(** The body is [{"status": new_status}].  [ad.get("title", "Anunț")] reads
    the stored title, null included: every ad document carries the key. *)
Definition admin_update_ad_status (ad_id : string) (now : instant)
  (req : request (option string)) : handler message_response :=
  require_admin req ;;
  match body req with
  | None => raise (HTTPException 400 InvalidStatus)
  | Some new_status =>
    if negb (mem_string new_status VALID_STATUSES)
    then raise (HTTPException 400 InvalidStatus)
    else
      w <- get_world ;;
      (match find_one (by_ad_id ad_id) (db_ads w) with
       | Some ad =>
         match find_one (by_user_id (Ad.user_id ad)) (db_users w) with
         | Some user =>
           if negb (String.eqb (User.email user) "")
           then
             let email_data :=
               [("user_name", JStr (User.name user));
                ("ad_title", json_of_opt_string (Ad.title ad));
                ("ad_price", JStr (price_str (Ad.price ad)));
                ("ad_id", JStr ad_id);
                ("site_url", JStr "https://x67digital.com")] in
             if String.eqb new_status "active"
             then create_task (mk_email (User.email user) "ad_approved" email_data)
             else if String.eqb new_status "rejected"
             then create_task (mk_email (User.email user) "ad_rejected" email_data)
             else ret tt
           else ret tt
         | None => ret tt
         end
       | None => ret tt
       end) ;;
      modify (with_ads (update_one (by_ad_id ad_id) (Ad.set_status new_status now))) ;;
      ret (mk_message_response new_status)
  end.

(** ** Ranking policy: [get_ads] *)

Definition sort_spec := list (string * Z).

Definition sort_options : list (string * sort_spec) :=
  [("newest", [("topup_rank", -1); ("created_at", -1)]);
   ("oldest", [("created_at", 1)]);
   ("price_low", [("topup_rank", -1); ("price", 1)]);
   ("price_high", [("topup_rank", -1); ("price", -1)]);
   ("boosted", [("topup_rank", -1); ("is_boosted", -1);
                ("boost_expires_at", -1); ("created_at", -1)])].

Fixpoint lookup_default {V} (table : list (string * V)) (key : string) (d : V) : V :=
  match table with
  | [] => d
  | (k, v) :: rest => if String.eqb k key then v else lookup_default rest key d
  end.

Definition newest_spec : sort_spec := [("topup_rank", -1); ("created_at", -1)].

(** The sort list of [get_ads]: [sort_options.get(sort, sort_options["newest"])],
    rebuilt for the category ["escorts"]. *)
Definition sort_by_of (category_id : option string) (sort : string) : sort_spec :=
  let sort_by := lookup_default sort_options sort newest_spec in
  if opt_str_is category_id "escorts"
  then ([("topup_rank", -1); ("is_boosted", -1)]
        ++ filter (fun s => negb (mem_string (fst s) ["topup_rank"; "is_boosted"])) sort_by)%list
  else sort_by.

(** The value the store compares for a sort field: a number, or [None] for
    a null or absent field, which sorts before every number.  Booleans are
    0 and 1 ([false] sorts before [true]); ISO dates are their instants. *)
Definition sort_key (field : string) (a : Ad.t) : option Z :=
  if String.eqb field "topup_rank" then Some (Ad.topup_rank a)
  else if String.eqb field "created_at" then Some (Ad.created_at a)
  else if String.eqb field "price" then Ad.price a
  else if String.eqb field "is_boosted" then Some (if Ad.is_boosted a then 1 else 0)
  else if String.eqb field "boost_expires_at" then Ad.boost_expires_at a
  else None.

Definition compare_key (x y : option Z) : comparison :=
  match x, y with
  | None, None => Eq
  | None, Some _ => Lt
  | Some _, None => Gt
  | Some m, Some n => Z.compare m n
  end.

Fixpoint compare_by (spec : sort_spec) (a b : Ad.t) : comparison :=
  match spec with
  | [] => Eq
  | (field, dir) :: rest =>
    match compare_key (sort_key field a) (sort_key field b) with
    | Eq => compare_by rest a b
    | c => if dir <? 0 then CompOpp c else c
    end
  end.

|---|

■ **Assigned task**: Please output the entries above, every line exactly as it reads.

■ **Answer space**:
(** The body is [{"status": new_status}].  [ad.get("title", "Anunț")] reads
    the stored title, null included: every ad document carries the key. *)
Definition admin_update_ad_status (ad_id : string) (now : instant)
  (req : request (option string)) : handler message_response :=
  require_admin req ;;
  match body req with
  | None => raise (HTTPException 400 InvalidStatus)
  | Some new_status =>
    if negb (mem_string new_status VALID_STATUSES)
    then raise (HTTPException 400 InvalidStatus)
    else
      w <- get_world ;;
      (match find_one (by_ad_id ad_id) (db_ads w) with
       | Some ad =>
         match find_one (by_user_id (Ad.user_id ad)) (db_users w) with
         | Some user =>
           if negb (String.eqb (User.email user) "")
           then
             let email_data :=
               [("user_name", JStr (User.name user));
                ("ad_title", json_of_opt_string (Ad.title ad));
                ("ad_price", JStr (price_str (Ad.price ad)));
                ("ad_id", JStr ad_id);
                ("site_url", JStr "https://x67digital.com")] in
             if String.eqb new_status "active"
             then create_task (mk_email (User.email user) "ad_approved" email_data)
             else if String.eqb new_status "rejected"
             then create_task (mk_email (User.email user) "ad_rejected" email_data)
             else ret tt
           else ret tt
         | None => ret tt
         end
       | None => ret tt
       end) ;;
      modify (with_ads (update_one (by_ad_id ad_id) (Ad.set_status new_status now))) ;;
      ret (mk_message_response new_status)
  end.

(** ** Ranking policy: [get_ads] *)

Definition sort_spec := list (string * Z).

Definition sort_options : list (string * sort_spec) :=
  [("newest", [("topup_rank", -1); ("created_at", -1)]);
   ("oldest", [("created_at", 1)]);
   ("price_low", [("topup_rank", -1); ("price", 1)]);
   ("price_high", [("topup_rank", -1); ("price", -1)]);
   ("boosted", [("topup_rank", -1); ("is_boosted", -1);
                ("boost_expires_at", -1); ("created_at", -1)])].

Fixpoint lookup_default {V} (table : list (string * V)) (key : string) (d : V) : V :=
  match table with
  | [] => d
  | (k, v) :: rest => if String.eqb k key then v else lookup_default rest key d
  end.

Definition newest_spec : sort_spec := [("topup_rank", -1); ("created_at", -1)].

(** The sort list of [get_ads]: [sort_options.get(sort, sort_options["newest"])],
    rebuilt for the category ["escorts"]. *)
Definition sort_by_of (category_id : option string) (sort : string) : sort_spec :=
  let sort_by := lookup_default sort_options sort newest_spec in
  if opt_str_is category_id "escorts"
  then ([("topup_rank", -1); ("is_boosted", -1)]
        ++ filter (fun s => negb (mem_string (fst s) ["topup_rank"; "is_boosted"])) sort_by)%list
  else sort_by.

(** The value the store compares for a sort field: a number, or [None] for
    a null or absent field, which sorts before every number.  Booleans are
    0 and 1 ([false] sorts before [true]); ISO dates are their instants. *)
Definition sort_key (field : string) (a : Ad.t) : option Z :=
  if String.eqb field "topup_rank" then Some (Ad.topup_rank a)
  else if String.eqb field "created_at" then Some (Ad.created_at a)
  else if String.eqb field "price" then Ad.price a
  else if String.eqb field "is_boosted" then Some (if Ad.is_boosted a then 1 else 0)
  else if String.eqb field "boost_expires_at" then Ad.boost_expires_at a
  else None.

Definition compare_key (x y : option Z) : comparison :=
  match x, y with
  | None, None => Eq
  | None, Some _ => Lt
  | Some _, None => Gt
  | Some m, Some n => Z.compare m n
  end.

Fixpoint compare_by (spec : sort_spec) (a b : Ad.t) : comparison :=
  match spec with
  | [] => Eq
  | (field, dir) :: rest =>
    match compare_key (sort_key field a) (sort_key field b) with
    | Eq => compare_by rest a b
    | c => if dir <? 0 then CompOpp c else c
    end
  end.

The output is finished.